■ **Exercise goal**
Give back the entries in full, exactly as they are written.

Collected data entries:
(** C2, as amended: with [SKIP_DTYPE_CHECKS] set, [common_dtype] never raises
    the incompatible-dtypes error.  An iteration that meets a dtype different
    from the running one replaces the running dtype by the dtype of the sum
    of two length-2 arrays of ones of the two types, and raises only what
    that sum raises; so the result of the call is the promotion, from left to
    right, of the dtypes the values carry.  The call raises nothing when no
    dtype is quantized, and for a [float32] and a [float64] value, in either
    order, it returns [float64]. *)
Theorem common_dtype_skip_promotes
    (cfg : config) (Hskip : SKIP_DTYPE_CHECKS cfg = true) :
  (forall st a a_dtype s,
      dtype_util.dtype_of a = Some a_dtype ->
      dtype_util.st_dtype st = Some (NpType s) ->
      numpy_type a_dtype <> s ->
      dtype_util.common_dtype_body cfg st a
      = (promoted <- np.ones_add s (numpy_type a_dtype) ;;
         Ok (dtype_util.mkState (Some (NpType promoted))
               (dtype_util.st_seen st
                ++ [Some (dtype_util.as_numpy_dtype a_dtype)])))) /\
  (forall args_list dtype_hint,
      dtype_util.common_dtype cfg args_list dtype_hint
      = (r <- promote_all (carried_types (dtype_util.flatten args_list)) ;;
         Ok (match r with
             | Some promoted =>
                 Some (dtype_util.base_dtype (NpType promoted))
             | None => dtype_hint
             end))) /\
  (forall args_list dtype_hint e,
      dtype_util.common_dtype cfg args_list dtype_hint = Raise e ->
      IncompatibleTypes e = false) /\
  (forall args_list dtype_hint,
      (forall a d, In a (dtype_util.flatten args_list) ->
                   dtype_util.dtype_of a = Some d ->
                   is_quantized d = false) ->
      exists r, dtype_util.common_dtype cfg args_list dtype_hint = Ok r) /\
  (forall v1 v2 d1 d2 dtype_hint,
      dtype_util.dtype_of v1 = Some d1 ->
      dtype_util.dtype_of v2 = Some d2 ->
      numpy_type d1 = np_float32 ->
      numpy_type d2 = np_float64 ->
      dtype_util.common_dtype cfg (Nested [Leaf v1; Leaf v2]) dtype_hint
      = Ok (Some (TfDType tf.float64)) /\
      dtype_util.common_dtype cfg (Nested [Leaf v2; Leaf v1]) dtype_hint
      = Ok (Some (TfDType tf.float64))).
Proof.
  split; [| split; [| split; [| split]]].
  - intros st a a_dtype s Ha Hd Hne.
    rewrite (skip_body_promotes cfg Hskip st a a_dtype s Ha Hd).
    destruct (np_type_beq s (numpy_type a_dtype)) eqn:Hb; [| reflexivity].
    apply np_type_beq_eq in Hb. congruence.
  - apply common_dtype_promote_all. exact Hskip.
  - intros args_list dtype_hint e. unfold dtype_util.common_dtype.
    destruct (for_each (dtype_util.common_dtype_body cfg)
                (dtype_util.flatten args_list) (dtype_util.mkState None []))
      as [st | e'] eqn:Hrun; cbn [bind].
    + destruct (dtype_util.st_dtype st); discriminate.
    + intros H. injection H as <-.
      exact (skip_loop_error cfg Hskip _ _ _ Hrun).
  - intros args_list dtype_hint Hall.
    rewrite (common_dtype_promote_all cfg Hskip).
    pose proof (carried_types_unstructured _ Hall) as Hun.
    destruct (carried_types (dtype_util.flatten args_list)) as [| t types];
      cbn [promote_all bind]; [eauto |].
    inversion Hun as [| t' types' Ht Hrest]; subst.
    destruct (promote_from_unstructured types t Ht Hrest) as (u & ->).
    cbn [bind]. eauto.
  - intros v1 v2 d1 d2 dtype_hint Hv1 Hv2 Hd1 Hd2.
    rewrite !(common_dtype_promote_all cfg Hskip).
    unfold carried_types. simpl. rewrite Hv1, Hv2, Hd1, Hd2.
    split; reflexivity.
Qed.
Lemma commitPhase_returned k c :
  commitPhase k Returned c →
  ∃ pre, Forall (λ a, commit_action a = true) pre
    ∧ c = pre ++ [CallIsReadyToCommit k true; CallMarkOffsetsHook;
                  CallCommit k].
Proof.
  intros Hc. remember Returned as o eqn:Ho.
  induction Hc as [| |msg|o msg more ta t Hr Hc IH]; try done.
  - by exists [].
  - destruct (IH Ho) as (pre & Hpre & ->).
    exists (CallIsReadyToCommit k false :: RecvSuccess msg more :: ta ++ pre).
    split; [|by simpl; rewrite <- app_assoc].
    repeat first [ apply Forall_cons_2; [done|] | apply Forall_app_2 ];
      [|done].
    eapply Forall_impl; [by eapply routed_alphabet|]. by intros [].
Qed.

Lemma processes_app t1 t2 :
  processes (t1 ++ t2) = processes t1 ++ processes t2.
Proof.
  induction t1 as [|a t1 IH]; [done|].
  destruct a; simpl; by rewrite ?IH.
Qed.

Lemma received_app t1 t2 : received (t1 ++ t2) = received t1 ++ received t2.
Proof.
  induction t1 as [|a t1 IH]; [done|].
  destruct a; simpl; by rewrite ?IH.
Qed.

Lemma processes_absent t :
  Forall (λ a, is_process a = false) t → processes t = [].
Proof. induction 1 as [|[] t Ha Ht IH]; done. Qed.

Lemma received_absent t :
  Forall (λ a, is_loop_receive a = false) t → received t = [].
Proof. induction 1 as [|[] t Ha Ht IH]; done. Qed.
Definition create_payment_body (payment_data : json) : res dict :=
  get <- bound_get payment_data ;;
  let payment_method_id := get "payment_method_id" (JStr "IO") in
  let payer := create_payment_payer get in
  let body :=
    [ ("amount", get "amount" JNull);
      ("currency", get "currency" (JStr "ARS"));
      ("country", get "country" (JStr "AR"));
      ("payment_method_id", payment_method_id);
      ("payment_method_flow", JStr "DIRECT");
      ("payer", JObj payer);
      ("order_id", get "external_reference" (JStr ""));
      ("remitter_user_id", get "remitter_user_id" JNull);
      ("beneficiary_user_id", get "beneficiary_user_id" JNull);
      ("subpurpose", get "subpurpose" (JStr "EPREFA"));
      ("source_of_funds", get "source_of_funds" (JStr "SAVINGS")) ] in
  let body := set_if_present get "notification_url" "notification_url" body in
  body <- (if is_str payment_method_id "CARD" && truthy (get "card" JNull)
           then card <- create_payment_card (get "card" JNull) ;;
                Ok (dict_set "card" (JObj card) body)
           else Ok body) ;;
  let body := set_if_present get "description" "description" body in
  Ok (dict_set "signature" (JBool true) body).

(** Raw card data goes to [/secure_payments]. *)
Definition use_secure_endpoint (payment_data : json) : res bool :=
  get <- bound_get payment_data ;;
  if is_str (get "payment_method_id" (JStr "IO")) "CARD"
     && truthy (get "card" JNull)
  then cget <- bound_get (get "card" JNull) ;;
       Ok (truthy (cget "number" JNull) && negb (truthy (cget "token" JNull))
           && negb (truthy (cget "card_id" JNull)))
  else Ok false.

■ **Solution below**
(** C2, as amended: with [SKIP_DTYPE_CHECKS] set, [common_dtype] never raises
    the incompatible-dtypes error.  An iteration that meets a dtype different
    from the running one replaces the running dtype by the dtype of the sum
    of two length-2 arrays of ones of the two types, and raises only what
    that sum raises; so the result of the call is the promotion, from left to
    right, of the dtypes the values carry.  The call raises nothing when no
    dtype is quantized, and for a [float32] and a [float64] value, in either
    order, it returns [float64]. *)
Theorem common_dtype_skip_promotes
    (cfg : config) (Hskip : SKIP_DTYPE_CHECKS cfg = true) :
  (forall st a a_dtype s,
      dtype_util.dtype_of a = Some a_dtype ->
      dtype_util.st_dtype st = Some (NpType s) ->
      numpy_type a_dtype <> s ->
      dtype_util.common_dtype_body cfg st a
      = (promoted <- np.ones_add s (numpy_type a_dtype) ;;
         Ok (dtype_util.mkState (Some (NpType promoted))
               (dtype_util.st_seen st
                ++ [Some (dtype_util.as_numpy_dtype a_dtype)])))) /\
  (forall args_list dtype_hint,
      dtype_util.common_dtype cfg args_list dtype_hint
      = (r <- promote_all (carried_types (dtype_util.flatten args_list)) ;;
         Ok (match r with
             | Some promoted =>
                 Some (dtype_util.base_dtype (NpType promoted))
             | None => dtype_hint
             end))) /\
  (forall args_list dtype_hint e,
      dtype_util.common_dtype cfg args_list dtype_hint = Raise e ->
      IncompatibleTypes e = false) /\
  (forall args_list dtype_hint,
      (forall a d, In a (dtype_util.flatten args_list) ->
                   dtype_util.dtype_of a = Some d ->
                   is_quantized d = false) ->
      exists r, dtype_util.common_dtype cfg args_list dtype_hint = Ok r) /\
  (forall v1 v2 d1 d2 dtype_hint,
      dtype_util.dtype_of v1 = Some d1 ->
      dtype_util.dtype_of v2 = Some d2 ->
      numpy_type d1 = np_float32 ->
      numpy_type d2 = np_float64 ->
      dtype_util.common_dtype cfg (Nested [Leaf v1; Leaf v2]) dtype_hint
      = Ok (Some (TfDType tf.float64)) /\
      dtype_util.common_dtype cfg (Nested [Leaf v2; Leaf v1]) dtype_hint
      = Ok (Some (TfDType tf.float64))).
Proof.
  split; [| split; [| split; [| split]]].
  - intros st a a_dtype s Ha Hd Hne.
    rewrite (skip_body_promotes cfg Hskip st a a_dtype s Ha Hd).
    destruct (np_type_beq s (numpy_type a_dtype)) eqn:Hb; [| reflexivity].
    apply np_type_beq_eq in Hb. congruence.
  - apply common_dtype_promote_all. exact Hskip.
  - intros args_list dtype_hint e. unfold dtype_util.common_dtype.
    destruct (for_each (dtype_util.common_dtype_body cfg)
                (dtype_util.flatten args_list) (dtype_util.mkState None []))
      as [st | e'] eqn:Hrun; cbn [bind].
    + destruct (dtype_util.st_dtype st); discriminate.
    + intros H. injection H as <-.
      exact (skip_loop_error cfg Hskip _ _ _ Hrun).
  - intros args_list dtype_hint Hall.
    rewrite (common_dtype_promote_all cfg Hskip).
    pose proof (carried_types_unstructured _ Hall) as Hun.
    destruct (carried_types (dtype_util.flatten args_list)) as [| t types];
      cbn [promote_all bind]; [eauto |].
    inversion Hun as [| t' types' Ht Hrest]; subst.
    destruct (promote_from_unstructured types t Ht Hrest) as (u & ->).
    cbn [bind]. eauto.
  - intros v1 v2 d1 d2 dtype_hint Hv1 Hv2 Hd1 Hd2.
    rewrite !(common_dtype_promote_all cfg Hskip).
    unfold carried_types. simpl. rewrite Hv1, Hv2, Hd1, Hd2.
    split; reflexivity.
Qed.
Lemma commitPhase_returned k c :
  commitPhase k Returned c →
  ∃ pre, Forall (λ a, commit_action a = true) pre
    ∧ c = pre ++ [CallIsReadyToCommit k true; CallMarkOffsetsHook;
                  CallCommit k].
Proof.
  intros Hc. remember Returned as o eqn:Ho.
  induction Hc as [| |msg|o msg more ta t Hr Hc IH]; try done.
  - by exists [].
  - destruct (IH Ho) as (pre & Hpre & ->).
    exists (CallIsReadyToCommit k false :: RecvSuccess msg more :: ta ++ pre).
    split; [|by simpl; rewrite <- app_assoc].
    repeat first [ apply Forall_cons_2; [done|] | apply Forall_app_2 ];
      [|done].
    eapply Forall_impl; [by eapply routed_alphabet|]. by intros [].
Qed.

Lemma processes_app t1 t2 :
  processes (t1 ++ t2) = processes t1 ++ processes t2.
Proof.
  induction t1 as [|a t1 IH]; [done|].
  destruct a; simpl; by rewrite ?IH.
Qed.

Lemma received_app t1 t2 : received (t1 ++ t2) = received t1 ++ received t2.
Proof.
  induction t1 as [|a t1 IH]; [done|].
  destruct a; simpl; by rewrite ?IH.
Qed.

Lemma processes_absent t :
  Forall (λ a, is_process a = false) t → processes t = [].
Proof. induction 1 as [|[] t Ha Ht IH]; done. Qed.

Lemma received_absent t :
  Forall (λ a, is_loop_receive a = false) t → received t = [].
Proof. induction 1 as [|[] t Ha Ht IH]; done. Qed.
Definition create_payment_body (payment_data : json) : res dict :=
  get <- bound_get payment_data ;;
  let payment_method_id := get "payment_method_id" (JStr "IO") in
  let payer := create_payment_payer get in
  let body :=
    [ ("amount", get "amount" JNull);
      ("currency", get "currency" (JStr "ARS"));
      ("country", get "country" (JStr "AR"));
      ("payment_method_id", payment_method_id);
      ("payment_method_flow", JStr "DIRECT");
      ("payer", JObj payer);
      ("order_id", get "external_reference" (JStr ""));
      ("remitter_user_id", get "remitter_user_id" JNull);
      ("beneficiary_user_id", get "beneficiary_user_id" JNull);
      ("subpurpose", get "subpurpose" (JStr "EPREFA"));
      ("source_of_funds", get "source_of_funds" (JStr "SAVINGS")) ] in
  let body := set_if_present get "notification_url" "notification_url" body in
  body <- (if is_str payment_method_id "CARD" && truthy (get "card" JNull)
           then card <- create_payment_card (get "card" JNull) ;;
                Ok (dict_set "card" (JObj card) body)
           else Ok body) ;;
  let body := set_if_present get "description" "description" body in
  Ok (dict_set "signature" (JBool true) body).

(** Raw card data goes to [/secure_payments]. *)
Definition use_secure_endpoint (payment_data : json) : res bool :=
  get <- bound_get payment_data ;;
  if is_str (get "payment_method_id" (JStr "IO")) "CARD"
     && truthy (get "card" JNull)
  then cget <- bound_get (get "card" JNull) ;;
       Ok (truthy (cget "number" JNull) && negb (truthy (cget "token" JNull))
           && negb (truthy (cget "card_id" JNull)))
  else Ok false.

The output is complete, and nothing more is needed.